Charles Darwin habe dann im 19. Jahrhundert Pflanzen eine Form von Intelligenz zugeschrieben. Nach den Erkenntnissen von Macuso und Viola müssen „hierarchische Systematiken in der älteren Wissenschaftsgeschichte nunmehr kritisch hinterfragt werden“, so Hintereckers Ansatz. Ein Faszinosum ist die Wurzelhaube, die, so Hinterecker, „das Vordringen der Wurzelspitze ins Erdreich erleichtert, Licht, Berührung, Luftfeuchtigkeit, Magnetismus und vieles mehr wahrnehmen kann“.

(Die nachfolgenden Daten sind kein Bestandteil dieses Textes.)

(** ** Proofs of honest calculations *)

(** What an assignment was made from. *)
Lemma generate_inv coerce_int rules w a :
  generate_assignment coerce_int rules w = Ok a →
  ∃ cost fp, dict_get "landed_cost" (w_public_inputs w) = Some cost ∧ to_fixed_point (PStr cost) = Ok fp ∧
    dict_get "landed_cost_fp" (wire_map a) = Some fp ∧
    public_inputs_hash a = payload_hash (str_dict (isort key_leb (w_public_inputs w))).
Proof.
  unfold generate_assignment. intros H.
  apply bind_ok in H as (customs & _ & H). apply bind_ok in H as (freight & _ & H).
  apply bind_ok in H as (insurance & _ & H). apply bind_ok in H as (n & _ & H).
  apply bind_ok in H as (landed & Hl & H). apply bind_ok in H as ([[[duty s301] mpf] hmf] & _ & H).
  apply bind_ok in Hl as (cost & Hc & Hfp). unfold subscript_dict in Hc.
  destruct (dict_get "landed_cost" (w_public_inputs w)) as [c|] eqn:E; [|done]. injection Hc as <-.
  unfold canonical_public_inputs_hash in H. rewrite hash_payload_free in H by apply str_dict_free.
  revert H. generalize (payload_hash (str_dict (isort key_leb (w_public_inputs w)))). cbn [mbind result_bind].
  intros h [= <-]. exists c, landed. split_and!; done.
Qed.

Zu der etagenübergreifenden Installation zeigt Hinterecker im zweiten Kellergeschoss eine Fotodokumentation seiner Performance „Pflanzen aussetzen“, mit der zu sehen ist, wie er nachts in einem Wald Setzlinge pflanzt. In einem zweiten Teile sind „Wurzelgramme“ zu sehen, dazu legte er Pflanzenteile auf Fotopapier, das er anschließend belichtete, sodass die Umrisse sichtbar blieben. Auch übermalte oder durch Schnitttechniken bearbeitete Fotoarbeiten sind zu sehen, eine Wasserrinne im Pumpwerk hat er mit Moos bepflanzt.
Rolf Hinterecker wurde 1951 in Bensberg geboren und studierte nach einer Ausbildung als Kunstglaser, Soziologie, freie Malerei und Metallbildhauerei. 1975 schloss er sich der Performance-Gruppe Jet Ferro an, von 1993 bis 1998 war er Mitglied und Chairman der Ultimate Akademie, 2010 bis 2022 Gründungsmitglied und Teil des Orgateams der Performance-Plattform PAErsche.
Die Vernissage im Pumpwerk an der Bonner Straße 65 beginnt am Samstag, 9. März, 17 Uhr. Nach der Begrüßung durch den Vorsitzenden des Kunstvereins für den Rhein-Sieg-Kreis Reinhard Lättgen folgt eine Einführung durch die langjährige Kölner Galeristin Christel Schüppenhauer.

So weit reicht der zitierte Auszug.